The church building dates to 1915, and was designed by T. P. Figgis. The foundation stone was laid by James Bryce, 1st Viscount Bryce in 1914. Funding for the building was provided in part by Agnes and Margaret Smith, the 'Sisters of the Sinai'. The church has a long nave and shallow, rectangular chancel. The stained glass in the chancel was made by Theodora Salusbury. The front courtyard was replaced in 1960 when a vestibule, designed by E. Brian Smith, was added to the church. Pevsner described the building as 'well-mannered'.

==LGBTQ Ministry==
St Columba's performs same-sex marriages and blesses civil partnerships.
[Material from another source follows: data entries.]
(** C12. The verdict on the password stack is exact. Quality counts as not
    bypassable if and only if the password can be changed and every way of
    changing it has passed pam_pwquality; likewise history and pam_pwhistory with
    use_authtok; history counts as having a token producer if and only if, on
    every such way, each use of pam_pwhistory comes after pam_pwquality accepted
    a password; and no violation is reported if and only if every such way meets
    the requirements. The ways are those of [runs], with its reading of the answer
    ignore. *)
Theorem password_flow_exact (stack : PamEffectiveStack) (platform : PamPlatformConfig) (r : PamPasswordFlowRequirements) (a : PamPasswordFlowAnalysis) :
  analyzePasswordFlow stack platform r = Some a →
  (qualityNonBypassable a = true ↔ always stack platform (λ events, existsb quality_passed events = true)) ∧
  (historyNonBypassable a = true ↔ always stack platform (λ events, existsb history_passed events = true)) ∧
  (historyAlwaysHasTokenProducer a = true ↔ always stack platform history_fed) ∧
  (pf_violations a = [] ↔ always stack platform (required r)).
Proof.
  unfold analyzePasswordFlow, always. destruct (executeStack _ _ _ _ _) as [states|] eqn:Hx; [|done]. rewrite <- (some_success stack platform states Hx). destruct (existsb stackSucceeded states) eqn:Hs; cbn [negb].
  - intros [= <-]. destruct (password_states stack r states (mkPasswordFlow true true true [])) as (-> & -> & -> & ->). cbn [qualityNonBypassable historyNonBypassable historyAlwaysHasTokenProducer pf_violations].
    rewrite (every_path stack platform states Hx _ _ (quality_judged stack platform)), (every_path stack platform states Hx _ _ (history_judged stack platform)),
      (every_path stack platform states Hx _ _ (fed_judged stack platform)), (every_path stack platform states Hx _ _ (required_judged stack platform r)). naive_solver.
  - intros [= <-]. cbn. naive_solver.
Qed.

(** The lockout is enforced by the service's stacks. *)
Definition lockout_enforced (platform : PamPlatformConfig) (root_lockout : option bool) (build : PamManagementGroup → option PamEffectiveStack) (service : string) : Prop :=
  ∃ auth, build GAuth = Some auth ∧
    let topology := stackHasFaillockRole (s_entries auth) "authsucc" GAuth in
    is_Some (executeStack PamFaillock service platform (s_entries auth) initial_state) ∧ lateProvider (s_entries auth) = None ∧
    (∃ events p, runs service platform (s_entries auth) events p ∧ concerned platform AuthenticationLockout p = true ∧ granting p = true) ∧
    (∀ events p, runs service platform (s_entries auth) events p → concerned platform AuthenticationLockout p = true →
       login_judgement topology root_lockout p (login_facts service platform events)) ∧
    (topology = true ∨
     ∃ account, build GAccount = Some account ∧ is_Some (executeStack PamFaillock service platform (s_entries account) initial_state) ∧
       (∃ events p, runs service platform (s_entries account) events p ∧ concerned platform AuthenticationLockout p = true ∧ granted p = true) ∧
       (∀ events p, runs service platform (s_entries account) events p → concerned platform AuthenticationLockout p = true → granted p = true →
          existsb lock_accounted events = true)).

Lemma ex_some {A} (x : A) (P : A → Prop) : (∃ y, Some x = Some y ∧ P y) ↔ P x.
Proof. naive_solver. Qed.
Lemma ex_none {A} (P : A → Prop) : (∃ y, None = Some y ∧ P y) ↔ False.
Proof. naive_solver. Qed.
Lemma is_some_some {A} (x : A) : is_Some (Some x) ↔ True.
Proof. naive_solver. Qed.
Lemma is_some_none {A} : is_Some (@None A) ↔ False.
Proof. split; [by intros [? ?]|done]. Qed.

(** The part of the analysis before the states are looked at. *)
Lemma prologue_fine platform (auth : PamEffectiveStack) states v v' a : violations a = [] →
  violations (let a := match lateProvider (s_entries auth) with None => a | Some late => addFirstViolation (v late) a end in
              if existsb (λ s, subjectIsRelevant s platform AuthenticationLockout && terminatedPositively s) states then a else addFirstViolation v' a) = [] ↔
  lateProvider (s_entries auth) = None ∧ ∃ s, s ∈ states ∧ concerned platform AuthenticationLockout (pam_of s) = true ∧ granting (pam_of s) = true.
Proof.
  intros Ha. cbn zeta. change (λ s, subjectIsRelevant s platform AuthenticationLockout && terminatedPositively s) with (λ s, concerned platform AuthenticationLockout (pam_of s) && granting (pam_of s)).
  destruct (existsb _ states) eqn:Hex.
  - apply existsb_elem in Hex as (s & Hs & [Hc Hg]%andb_true_iff). destruct (lateProvider _) as [late|]; [pose proof (violated_stays (v late) a)|]; naive_solver.
  - pose proof (λ b, violated_stays v' b) as Hv. split; [by intros ?%Hv|]. intros (_ & s & Hs & Hc & Hg). apply not_true_iff_false in Hex. destruct Hex. apply existsb_elem. exists s. by rewrite Hc, Hg.
Qed.

Section lockout_analysis.
Context (platform : PamPlatformConfig) (root_lockout : option bool) (service : string).

(** The account stack, where it accounts for success. *)
Lemma account_fine account states a : violations a = [] → executeStack PamFaillock service platform (s_entries account) initial_state = Some states →
  violations (account_states platform account states a) = [] ↔
  (∃ events p, runs service platform (s_entries account) events p ∧ concerned platform AuthenticationLockout p = true ∧ granted p = true) ∧
  (∀ events p, runs service platform (s_entries account) events p → concerned platform AuthenticationLockout p = true → granted p = true → existsb lock_accounted events = true).
Proof.
  intros Ha Hx. rewrite account_states_fine. rewrite (some_state_is_path _ _ _ _ _ (λ p _, concerned platform AuthenticationLockout p = true ∧ granted p = true) Hx).
  rewrite (states_are_paths _ _ _ _ _ (λ p e, concerned platform AuthenticationLockout p = true → granted p = true → accountSucceeded e = true) Hx).
  setoid_rewrite path_accounted. naive_solver.
Qed.

Lemma account_keeps account states a : violations (account_states platform account states a) = [] → violations a = [].
Proof. by intros [? _]%account_states_fine. Qed.

Lemma auth_fine auth topology states a : executeStack PamFaillock service platform (s_entries auth) initial_state = Some states →
  fine (auth_states platform root_lockout auth topology states a) ↔ violations a = [] ∧
  ∀ events p, runs service platform (s_entries auth) events p → concerned platform AuthenticationLockout p = true → login_judgement topology root_lockout p (login_facts service platform events).
Proof.
  intros Hx. rewrite auth_states_fine. apply and_iff_compat_l. rewrite (states_are_paths _ _ _ _ _ (λ p e, concerned platform AuthenticationLockout p = true → login_judgement topology root_lockout p (evidence_facts e)) Hx).
  by setoid_rewrite path_facts.
Qed.

Lemma analyzeFaillockStack_fine build a : violations a = [] → fine (analyzeFaillockStack platform root_lockout build service a) ↔ lockout_enforced platform root_lockout build service.
Proof.
  intros Ha. unfold analyzeFaillockStack, lockout_enforced. destruct (build GAuth) as [auth|]; [|rewrite ex_none; unfold fine; cbn; naive_solver].
  rewrite ex_some. cbn zeta. destruct (executeStack _ _ _ (s_entries auth) _) as [states|] eqn:Hx; [|rewrite is_some_none; unfold fine; cbn; naive_solver]. rewrite is_some_some.
  generalize (stackHasFaillockRole (s_entries auth) "authsucc" GAuth). intros topology.
  match goal with |- context [auth_states _ _ _ _ _ ?b] => set (b0 := b) end.
  assert (violations b0 = [] ↔ lateProvider (s_entries auth) = None ∧ ∃ s, s ∈ states ∧ concerned platform AuthenticationLockout (pam_of s) = true ∧ granting (pam_of s) = true) as Hb
    by exact (prologue_fine platform auth states (λ late, mkViolation ProviderUnreachable service GAuth
      [mkStep (r_source (e_rule late)) (r_line (e_rule late)) (r_module (e_rule late)) "unreachable" (r_control (e_rule late)) "unreachable"] false) _ a Ha). clearbody b0.
  rewrite (some_state_is_path _ _ _ _ _ (λ p _, concerned platform AuthenticationLockout p = true ∧ granting p = true) Hx) in Hb.
  pose proof (auth_fine auth topology states b0 Hx) as Hf. rewrite Hb in Hf. clear Hb.
  destruct (auth_states _ _ _ _ _ _) as [[] b].
  2: { split; [by intros [? _]|]. intros H. exfalso. assert (fine (false, b)) as [? _]; [|done]. apply Hf. naive_solver. }
  assert (violations b = [] ↔ (lateProvider (s_entries auth) = None ∧ ∃ events p, runs service platform (s_entries auth) events p ∧ concerned platform AuthenticationLockout p = true ∧ granting p = true) ∧
    ∀ events p, runs service platform (s_entries auth) events p → concerned platform AuthenticationLockout p = true → login_judgement topology root_lockout p (login_facts service platform events)) as Hfb
    by (rewrite <- Hf; unfold fine; cbn; naive_solver). clear Hf.
  destruct topology; [unfold fine; cbn; naive_solver|].
  destruct (build GAccount) as [account|]; [|rewrite ex_none; unfold fine; cbn; naive_solver]. rewrite ex_some.
  destruct (executeStack _ _ _ (s_entries account) _) as [states'|] eqn:Hx'; [|rewrite is_some_none; unfold fine; cbn; naive_solver]. rewrite is_some_some.
  pose proof (account_fine account states' b) as Hacc. pose proof (account_keeps account states' b) as Hk. unfold fine. cbn [fst snd]. naive_solver.
Qed.
End lockout_analysis.

(** C13. The account lockout counts as effective if and only if it is enforced on
    every path: the stacks could be executed, no authenticator comes after the
    authfail rule, a login is possible, every end of an authentication that the
    platform's scope covers is acceptable (a granted login, unless a trusted module
    granted it, has asked pam_faillock, accounts for success in the stack or has
    passed a preauth rule, and passes over no failure; a refused one is counted,
    or was refused by the lockout), and, where the authentication stack does not
    account for success, so does every success of the account stack. The paths
    are those of [runs], with its reading of the answer ignore. *)
Theorem lockout_effective_exact (platform : PamPlatformConfig) (root_lockout : option bool) (build : PamManagementGroup → option PamEffectiveStack) (service : string)
    (provider : PamProviderKind) (a : PamControlFlowAnalysis) :
  analyze platform root_lockout build service AuthenticationLockout provider = Some a →
  effective a = true ↔ lockout_enforced platform root_lockout build service.
Proof.
  unfold analyze. rewrite bool_decide_eq_true_2 by done. intros [= <-]. rewrite <- (analyzeFaillockStack_fine platform root_lockout service build no_analysis) by done.
  destruct (analyzeFaillockStack _ _ _ _ _) as [[] b]; unfold fine; cbn; [rewrite bool_decide_eq_true|]; naive_solver.
Qed.
Definition completeExactPreparedC2Slot (role : ManagedPasswordSlotRole) : WP bool :=
  if bool_decide (role = RQuality) then ret false
  else
    operational ← call JournalOperational;
    if negb operational then ret false
    else
      snapshot ← capture role;
      match snapshot with
      | None => ret false
      | Some s =>
          match inspectSnapshot s with
          | None => ret false
          | Some i =>
              if negb (bool_decide (si_state i = SActive)) then ret false
              else
                l ← call JournalRecords;
                match find_record (si_mutationId i) l with
                | None => ret false
                | Some r =>
                    if negb (journalMetadataMatchesRole domain r role) then ret false
                    else match status r with
                         | Applied => _ ← modify (set_owned false (mid r)); ret true
                         | Prepared =>
                             others ← call JournalRecords;
                             if existsb (competing (mid r)) others then ret false
                             else
                               completed ← completePrepared (mid r);
                               if negb completed then ret false
                               else _ ← modify (set_owned false (mid r)); ret true
                         | _ => ret false
                         end
                end
          end
      end.

Definition report_change (r : SlotActivation) : SlotActivation := mkActivation (ac_success r) true (ac_ownershipProven r) (ac_mutationId r).

(** The record of a neutralized slot is closed. *)
Definition resolve_record (id : Z) : WP bool :=
  l ← call JournalRecords;
  match find_record id l with
  | None => ret false
  | Some r =>
      match status r with
      | Applied => call (resp := wresp) (JournalSetStatus id RolledBack)
      | Prepared => call (resp := wresp) (JournalDiscard id)
      | _ => ret false
      end
  end.

(** The change that is reported is in the state. *)
Definition compensateC2ActiveSlot (role : ManagedPasswordSlotRole) (id : Z) : WP bool :=
  if negb (c2RoleUsesDomain role domain) then ret false
  else if (id =? 0)%Z then ret false
  else
    operational ← call JournalOperational;
    if negb operational then ret false
    else
      snapshot ← capture role;
      match snapshot with
      | None => ret false
      | Some s =>
          match inspectSnapshot s with
          | None => ret false
          | Some i =>
              if negb (bool_decide (si_state i = SActive)) || negb (si_mutationId i =? id)%Z then ret false
              else
                written ← writeSlot s kNeutralBody;
                if negb written.1 then
                  if negb (is_some (fs_mutated written.2)) then ret false
                  else
                    undone ← rollback written.2;
                    if negb undone then _ ← modify report_change; ret false
                    else
                      restored ← freshInspection role;
                      if match restored with Some r => bool_decide (si_state r = SActive) && bool_decide (si_mutationId r = id) | None => false end
                      then ret false
                      else _ ← modify report_change; ret false
                else
                  _ ← modify report_change;
                  after ← freshInspection role;
                  if negb (match after with Some a => bool_decide (si_state a = SNeutral) | None => false end) then ret false
                  else resolve_record id
          end
      end.

Definition deactivateC2Slot (role : ManagedPasswordSlotRole) : WP bool :=
  if negb (c2RoleUsesDomain role domain) then ret false
  else
    operational ← call JournalOperational;
    if negb operational then ret false
    else
      inspection ← freshInspection role;
      match inspection with
      | None => ret false
      | Some i =>
          if negb (bool_decide (si_state i = SActive)) then ret false
          else
            l ← call JournalRecords;
            match find_record (si_mutationId i) l with
            | None => ret false
            | Some r =>
                if negb (journalMetadataMatchesRole domain r role) then ret false
                else if negb (bool_decide (status r = Applied)) then ret false
                else
                  compensated ← compensateC2ActiveSlot role (si_mutationId i);
                  if negb compensated then ret false
                  else _ ← modify (λ r, mkActivation true true (ac_ownershipProven r) 0); ret true
            end
      end.
End domain.
End transaction.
The church also hosts First Sunday, fellowship for LGBTQ Christians.

==Ministers==
Among the Ministers to have served the church are:

- Revd David Lusk (father of Mary Levison)
- Revd Roy Drummond Whitehorn, later Principal of Westminster College, Cambridge
- Revd Ray Bailey
- Revd John Thornton
- Revd Caryl Micklem (1978–1990)
- Revd Wesley Workman (1990–1992)
- Revd Dr Susan Durber (1995–2007), later Principal of Westminster College, Cambridge
- Revd Dr Carla Grosch-Miller (2008–2016)
- Revd Helen Garton (since 2018)

Since 2001, the church has shared ministry with Cumnor United Reformed Church.